Prom? It was months away. I must have been delirious. But his fingers were warm and inviting, comforting as they slowly drew me in. I wanted to cry. Why did this have to be so complicated? My hollow heart ached to be comforted by someone. But not from Kyle. His price tag was too high. Before I could collapse into his embrace, I shook my exhausted head and numbly stumbled toward history. Thankfully, he released me without a fight.
“You’ll say yes,” Kyle’s sultry voice floated down the hall after me.
“In a casket, maybe,” I grumbled under my breath. Would this ever end? Or would I be trapped in his twisted game forever? I shivered.

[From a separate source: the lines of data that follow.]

(** * MSS identity provider (mslib/msidp/idp.py): a shallow embedding

    The development follows the layout of [idp.py]: the session cache, the
    cookie helpers, the [Service] base class and its [SSO] and [SLO]
    subclasses, the URL tables and the WSGI entry point [application].

    Python values are modelled as follows:
    - [str] is [string]; [bytes] is [list byte];
    - a [dict] with [str] keys is a [gmap string _];
    - a raised exception is the [Raise] outcome of [result];
    - module level mutable objects ([IDP.cache], [IDP.ticket]) are explicit
      state, passed in and returned;
    - the pysaml2 server object [IDP] and the other imported helpers are the
      fields of the record [IdpServer]. *)

From Stdlib Require Import ZArith NArith Lia List Ascii String Bool.
From Stdlib.Strings Require Import Byte.
From stdpp Require Import base option strings gmap list.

Finally, what felt like days later, the last bell chimed. The word tired was a gross understatement to how heavy my limbs felt. With effort, I lugged my heavy backpack over my shoulder and trudged from Mr. Chase’s honors anatomy and physiology class. By now, my head hummed from all the information tumbling around in it. Taking all honors classes this semester was definitely overkill. I was surprised my advisor let me. I was only a junior after all, but I was ahead of my peers thanks to the strenuous pace Aunt Lily set during my years of homeschooling.